SCI'23 特別講演
エピジェネティクス-遺伝情報の読み出しシステム-
講師
仲野 徹 氏 (大阪大学名誉教授, 元大阪大学大学院生命機能研究科)
日時
5月18日(木) 15:30〜16:30 テレサホール(西館1階)
概要
ゲノム情報はいわば生命の設計図である。ゲノム解析は、生命科学のみでなく情報科学の進歩により著しく進歩し、その結果得られた「A、C、G、T」という四つの文字による膨大なデジタル情報は、生命科学や医学に革命的ともいえる成果をもたらした。しかし、遺伝物質であるDNAに刻まれているゲノム情報はあくまでも情報にすぎず、生命活動が営まれるには、その情報を読み出すシステムが必要である。そのひとつが「エピジェネティクス」と呼ばれる現象だ。
エピジェネティクスは生命現象を制御する基本原理のひとつであるだけでなく、アサガオの縞模様といった植物の現象から、動物の記憶、学習、さらにはストレス応答や一夫一妻制といった社会行動においても重要な役割を果たすことがわかっている。それだけではなく、がんや生活習慣病、精神疾患といったさまざまな病気の発症にも関与しており、すでにエピジェネティクスを操作する薬剤も開発され臨床で用いられている。
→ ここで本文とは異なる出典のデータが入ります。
(** The range branch of the handler. *)
Definition serve_range (file : list byte) (range : string) : Response :=
  let fileSize := Z.of_nat (List.length file) in
  let parts := JS.split "-" (JS.remove_first "bytes=" range) in
  let start := JS.parseInt (nth 0 parts EmptyString) in
  let end_ :=
    if JS.str_truthy (nth_error parts 1)
    then JS.parseInt (nth 1 parts EmptyString)
    else Some (fileSize - 1)%Z in
  let chunksize := num_add (num_sub end_ start) (Some 1%Z) in
  match createReadStream file start end_ with
  | None => uncaught
  | Some stream =>
      {| status := 206;
         headers :=
           [ ("Content-Range",
               ("bytes " ++ JS.num_toString start ++ "-"
                ++ JS.num_toString end_ ++ "/"
                ++ JS.Number_toString fileSize)%string);
             ("Accept-Ranges", "bytes");
             ("Content-Length", JS.num_toString chunksize);
             ("Content-Type", "video/mp4");
             ("Cache-Control", "no-cache") ];
         body := stream |}
  end.

Definition get_video (rm : RoomManager.t) (fs : FileSystem) (req : Request)
  : Response :=
  match room rm with
  | None => send 404 "Room not found"
  | Some room =>
      if negb (String.eqb (id room) (params_roomId req))
      then send 404 "Room not found"
      else
        match JS.get "localPath" (videoState room) with
        | Some (JS.VStr videoPath) =>
            match (if String.eqb videoPath EmptyString then None
                   else fs videoPath) with
            | None => send 404 "Video not found"
            | Some file =>
                let fileSize := Z.of_nat (List.length file) in
                let whole :=
                  {| status := 200;
                     headers :=
                       [ ("Content-Length", JS.Number_toString fileSize);
                         ("Content-Type", "video/mp4");
                         ("Cache-Control", "no-cache") ];
                     body := file |} in
                match headers_range req with
                | Some range =>
                    if String.eqb range EmptyString then whole
                    else serve_range file range
                | None => whole
                end
            end
        | _ => send 404 "Video not found"
        end
  end.

Definition header (k : string) (r : Response) : option string :=
  option_map snd (List.find (fun kv => String.eqb (fst kv) k) (headers r)).

End StreamingServer.

(* ------------------------------------------------------------------ *)
(** ** Predicates used in the statements *)

Module Props.
Import RoomManager.

(** Every character of [s] occurs in [alphabet]. *)
Definition over_alphabet (alphabet s : string) : bool :=
  forallb (fun c => existsb (Ascii.eqb c) (list_ascii_of_string alphabet))
          (list_ascii_of_string s).

Definition hex_upper : string := "0123456789ABCDEF".

(** [s] consists of decimal digits. *)
Definition digits_only (s : string) : bool :=
  forallb JS.is_digit (list_ascii_of_string s).

(** An object has each key once. *)
Definition wf_obj (o : JS.obj) : Prop := NoDup (List.map fst o).

(** A [Map] has each key once. *)
Definition wf_map {V : Type} (m : JS.map V) : Prop := NoDup (JS.map_keys m).

Definition count_admins (m : JS.map User) : nat :=
  List.length (List.filter (fun kv => isAdmin (snd kv)) m).

(** The admin invariant of a room, as a test: a non-empty room has
    exactly one user flagged [isAdmin], and [admin] names that user. *)
Definition admin_ok (r : Room) : bool :=
  match users r with
  | [] => true
  | _ :: _ =>
      (count_admins (users r) =? 1)%nat
      && match admin r with
         | Some a =>
             match JS.map_get a (users r) with
             | Some u => isAdmin u
             | None => false
             end
         | None => false
         end
  end.

(** Users appear in the map in the order of their [joinedAt] stamps. *)
Fixpoint join_ordered (m : JS.map User) : Prop :=
  match m with
  | [] => True
  | (_, u) :: m' =>
      (forall k v, In (k, v) m' -> (joinedAt u <= joinedAt v)%Z)
      /\ join_ordered m'
  end.

End Props.

(* ------------------------------------------------------------------ *)
(** ** Concrete inputs for the closed examples *)

Module Scenario.
Import RoomManager SocketHandler.

(** A digest with the output format of SHA-256 (64 hex digits); it
    instantiates the [Crypto] parameter where a closed term is needed. *)
Definition fixed_digest : Crypto :=
  {| sha256_hex := fun _ =>
       "0000000000000000000000000000000000000000000000000000000000000000" |}.

Definition zero_entropy : Entropy :=
  {| randomByte := fun _ => x00; Math_random := fun _ => 0%Z |}.

Definition manager : SecurityManager.t :=
  {| SecurityManager.secretKey := "s3cret" |}.

(** The handler as the server builds it: a room manager with a security
    manager, no room yet. *)
Definition hub : SocketHandler.t :=
  {| roomManager := RoomManager.new (Some manager);
     port := 5000; localIp := "192.168.1.20" |}.

Definition create (user : string) (pw : option string) (priv : string)
           (maxU : Z) : CreateData :=
  {| data_roomName := Some "Movie Night"; data_username := Some user;
     data_password := pw; data_privacy := Some priv;
     data_maxUsers := Some maxU;
     data_qualitySettings := JS.VUndefined;
     data_streamingConfig := JS.VUndefined |}.
(* ===== verification/_CoqProject ===== *)
-Q . S2P
Prelude.v
Algebra.v
Crypto.v
Partitioning.v
Handel.v
HandelSafety.v
Overlay.v
Multicast.v
Kes.v
Vrf.v
SigmaCrypto.v
SigmaAggregation.v
SigmaSafety.v
Validation.v
Consensus.v
Ledger.v
VersionedStore.v
AvlStorage.v
Diffusion.v
DiffusionSafety.v
PeerManager.v
PeerSafety.v
Substream.v
ConnHandler.v
ConnSafety.v
NetworkController.v
NetworkSafety.v
ProtocolHandler.v
ProtocolSafety.v
KvStore.v
RetryScheduler.v
ErgoStores.v
NodeView.v
ErgoBoxes.v
ErgoContracts.v
ErgoCells.v
ContractSafety.v
ErgoTx.v
VaultSelection.v
ErgoConnector.v
ErgoSafety.v
ErgoSync.v
Cardano.v
CardanoSafety.v
ErgoSamples.v
MoveFormat.v
MoveBounds.v
MoveCfg.v
MoveSearch.v
MoveFunction.v
MoveSignatures.v
MoveConsistency.v
MoveStack.v
MoveLoops.v
MoveSpanning.v
MoveReducible.v
MoveControlV5.v
MoveAbsint.v
MoveLocals.v
MoveTypes.v
MoveTyping.v
MoveTypeSafety.v
MoveStackMaps.v
MoveModuleChecks.v
MoveAcquires.v
MoveAbilities.v
MoveStructDefs.v
MoveInstLoops.v
(** One iteration on the block of width [2^(m+1)] around [own]: it pushes the
    sibling of the half that holds [own] and keeps that half. *)
Lemma bin_partition_loop_step fuel own m acc :
  let w := 2 ^ S m in
  bin_partition_loop (S fuel) own (w * (own / w)) (w * (own / w) + w - 1) acc =
  let w' := 2 ^ m in
  let acc' := acc ++ [sibling_block own (S m)] in
  if (m =? 0)%nat then Done acc' else
  bin_partition_loop fuel own (w' * (own / w')) (w' * (own / w') + w' - 1) acc'.
Proof.
  cbv zeta. rewrite div_pow2_succ, Nat.pow_succ_r'.
  unfold sibling_block. rewrite (Nat.sub_succ m 0), Nat.sub_0_r.
  pose proof (pow2_pos m). pose proof (div_pow2_split own m) as Hown.
  pose proof (half_parity (own / 2 ^ m)) as Hpar.
  assert (2 ^ m = 1 <-> m = 0) as Hm0.
  { split; [|by intros ->]. destruct m as [|m']; [done|].
    pose proof (pow2_pos m'). simpl. lia. }
  revert H Hown Hpar Hm0. generalize (own / 2 ^ m) as b. generalize (2 ^ m) as w.
  intros w b Hw Hown Hpar Hm0. set (c := b / 2) in *. clearbody c.
  assert ((2 * w * c + 2 * w - 1 - 2 * w * c) / 2 = w - 1) as Hmid.
  { replace (2 * w * c + 2 * w - 1 - 2 * w * c) with ((w - 1) * 2 + 1) by lia.
    rewrite Nat.div_add_l by lia. simpl. lia. }
  cbn [bin_partition_loop]. unfold sibling.
  rewrite Hmid. rewrite (proj2 (Nat.ltb_ge _ _)) by lia.
  destruct (Nat.even b).
  -
    assert (2 * w * c = w * b) as -> by (subst b; lia).
    rewrite (proj2 (Nat.ltb_ge _ _)) by lia.
    replace (w * b + (w - 1) + 1) with (w * (b + 1)) by lia.
    replace (w * b + 2 * w - 1 + 1 - w * (b + 1)) with w by lia.
    replace (w * b + (w - 1)) with (w * b + w - 1) by lia.
    destruct (Nat.eqb_spec m 0), (Nat.eqb_spec (w * b) (w * b + w - 1)); try done; lia.
  - assert (w * b = 2 * w * c + w) by (subst b; lia).
    rewrite (proj2 (Nat.ltb_lt _ _)) by lia.
    replace (2 * w * c + (w - 1) + 1 - 2 * w * c) with w by lia.
    replace (w * (b - 1)) with (2 * w * c) by (subst b; lia).
    replace (2 * w * c + (w - 1) + 1) with (w * b) by lia.
    replace (2 * w * c + 2 * w - 1) with (w * b + w - 1) by lia.
    destruct (Nat.eqb_spec m 0), (Nat.eqb_spec (w * b) (w * b + w - 1)); try done; lia.
Qed.

Lemma bin_partition_loop_blocks m fuel own acc :
  m <> 0 -> m <= fuel ->
  bin_partition_loop fuel own (2 ^ m * (own / 2 ^ m)) (2 ^ m * (own / 2 ^ m) + 2 ^ m - 1) acc =
  Done (acc ++ (sibling_block own <$> reverse (seq 1 m))).
Proof.
  revert fuel acc. induction m as [|m IH]; [done|]. intros [|fuel] acc _ Hf; [lia|].
  rewrite bin_partition_loop_step. cbv zeta.
  rewrite seq_S, reverse_app. cbn [reverse app fmap list_fmap].
  destruct (Nat.eqb_spec m 0) as [->|Hm]; [done|].
  rewrite IH by lia. by rewrite <- app_assoc.
Qed.

Lemma bin_partition_levels k own :
  k <> 0 -> own < 2 ^ k -> bin_partition own (2 ^ k) = Done (levels_of k own).
Proof.
  intros Hk Hown. pose proof (pow2_pos k). unfold bin_partition.
  destruct (Nat.eqb_spec (2 ^ k) 0); [lia|].
  pose proof (bin_partition_loop_blocks k (S (2 ^ k)) own [] Hk) as Hl.
  rewrite Nat.div_small, Nat.mul_0_r, Nat.add_0_l in Hl by done. simpl app in Hl.
  pose proof (Nat.pow_gt_lin_r 2 k). rewrite Hl by lia.
  cbn. unfold levels_of. by rewrite fmap_reverse, reverse_app, reverse_involutive.
Qed.

Lemma sibling_involutive b : sibling (sibling b) = b.
Proof.
  unfold sibling. destruct (Nat.even b) eqn:E.
  - rewrite Nat.add_1_r, Nat.even_succ, <- Nat.negb_even, E. simpl. lia.
  - destruct b as [|b]; [done|].
    rewrite Nat.even_succ, <- Nat.negb_even in E. apply negb_false_iff in E.
    replace (S b - 1) with b by lia. rewrite E. lia.
Qed.

Lemma elem_of_sibling_block own l j :
  j ∈ sibling_block own l <-> j / 2 ^ (l - 1) = sibling (own / 2 ^ (l - 1)).
Proof.
  unfold sibling_block. cbv zeta. rewrite elem_of_seq.
  pose proof (div_pow2_split j (l - 1)). pose proof (pow2_pos (l - 1)).
  revert H H0. generalize (2 ^ (l - 1)) as w. intros w Hj Hw.
  split; [|intros <-; lia]. intros Hb. symmetry.
  apply (Nat.div_unique j w _ (j - w * sibling (own / w))); lia.
Qed.

Lemma sibling_block_sym own j l : j ∈ sibling_block own l <-> own ∈ sibling_block j l.
Proof.
  rewrite !elem_of_sibling_block. split; intros ->; by rewrite sibling_involutive.
Qed.

Lemma own_not_in_sibling_block own l : own ∉ sibling_block own l.
Proof.
  rewrite elem_of_sibling_block. unfold sibling.
  generalize (own / 2 ^ (l - 1)). intros b. destruct (Nat.even b) eqn:E; [lia|].
  destruct b; [done|lia].
Qed.

(** The own block of width [2^m] is [own] together with its levels [1..m]. *)
Lemma levels_cover_block own m :
  own :: concat (sibling_block own <$> seq 1 m) ≡ₚ seq (2 ^ m * (own / 2 ^ m)) (2 ^ m).
Proof.
  induction m as [|m IH].
  - rewrite Nat.pow_0_r, Nat.div_1_r, Nat.mul_1_l. done.
  - rewrite seq_S, fmap_app, concat_app, app_comm_cons, IH. cbn [fmap list_fmap concat].
    rewrite app_nil_r, div_pow2_succ, Nat.pow_succ_r'.
    unfold sibling_block, sibling. replace (1 + m - 1) with m by lia.
    pose proof (half_parity (own / 2 ^ m)) as Hpar. revert Hpar.
    generalize (own / 2 ^ m) as b. generalize (2 ^ m) as w. intros w b Hpar.
    replace (2 * w) with (w + w) by lia. rewrite seq_app.
    set (c := b / 2) in *. clearbody c. destruct (Nat.even b); subst b.
    + replace (w * (2 * c + 0)) with ((w + w) * c) by lia.
      by replace (w * (2 * c + 0 + 1)) with ((w + w) * c + w) by lia.
    + replace (w * (2 * c + 1)) with ((w + w) * c + w) by lia.
      replace (w * (2 * c + 1 - 1)) with ((w + w) * c) by lia. apply Permutation_app_comm.
Qed.

Lemma levels_of_cover k own :
  own < 2 ^ k -> own :: concat (levels_of k own) ≡ₚ seq 0 (2 ^ k).
Proof.
  intros Hown. pose proof (levels_cover_block own k) as Hc.
  rewrite Nat.div_small, Nat.mul_0_r in Hc by done. exact Hc.
Qed.

Lemma levels_of_lookup k own l pt :
  levels_of k own !! l = Some pt ->
  (l = 0 /\ pt = []) \/ (1 <= l <= k /\ pt = sibling_block own l).
Proof.
  destruct l as [|l]; simpl; [intros [= <-]; auto|].
  rewrite list_lookup_fmap, fmap_Some. intros (x & Hx & ->).
  apply lookup_seq in Hx. right. destruct Hx as [-> ?]. split; [lia|]. f_equal; lia.
Qed.

(** What the table needs of [bin_partition], for any power of two. *)
Lemma bin_partition_table k own :
  own < 2 ^ k ->
  exists pts, bin_partition own (2 ^ k) = Done pts /\
    own :: concat pts ≡ₚ seq 0 (2 ^ k) /\
    forall l pt j, pts !! l = Some pt -> j ∈ pt ->
      exists pts' pt', bin_partition j (2 ^ k) = Done pts' /\ pts' !! l = Some pt' /\ own ∈ pt'.
Proof.
  intros Hown. destruct (decide (k = 0)) as [->|Hk].
  - exists [[]; []]. assert (own = 0) as -> by (simpl in Hown; lia).
    split_and!; [done..|]. intros l pt j Hl Hj.
    destruct l as [|[|l]]; simplify_eq/=; set_solver.
  - exists (levels_of k own). split_and!; [by apply bin_partition_levels|by apply levels_of_cover|].
    intros l pt j Hl Hj.
    assert (j < 2 ^ k) as Hjk.
    { assert (j ∈ own :: concat (levels_of k own)) as Hin.
      { right. apply elem_of_concat. exists pt. split; [done|]. by eapply list_elem_of_lookup_2. }
      rewrite levels_of_cover, elem_of_seq in Hin by done. lia. }
    exists (levels_of k j). destruct (levels_of_lookup _ _ _ _ Hl) as [[-> ->]|[Hr ->]]; [set_solver|].
    exists (sibling_block j l). split_and!.
    + by apply bin_partition_levels.
    + destruct l as [|l]; [lia|].
      change (levels_of k j !! S l) with ((sibling_block j <$> seq 1 k) !! l).
      rewrite list_lookup_fmap, lookup_seq_lt by lia. done.
    + by apply sibling_block_sym.
Qed.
これからの生命科学や医学を理解するためには、エピジェネティクスは必須科目である。すこしとっつきが悪いかもしれないが、わかりやすく解説していきたい。この講演を通じてエピジェネティクスを介した新しい生命像をのぞきみていただければ幸いである。
講師略歴
1957年、大阪市生まれ。1981年、大阪大学医学部医学科卒業。内科医として3年間の勤務の後、大阪大学医学部助手、ヨーロッパ分子生物学研究所ポスドク、京都大学医学部講師(本庶佑研究室)を経て、1995年に大阪大学微生物病研究所・遺伝子動態研究分野教授。2004年に同大学生命機能研究科・病因解析学/医学系研究科・病理学教授に転任し、2022年に定年退職。現在は「隠居」を名乗り、晴耕雨読の生活を営んでいる。趣味はノンフィクション読書、僻地旅行、義太夫語り。主な著書に『エピジェネティクス 新しい生命像をえがく』(岩波新書)、『こわいもの知らずの病理学講義』(晶文社)、『仲野教授の笑う門には福来たる』(ミシマ社)など。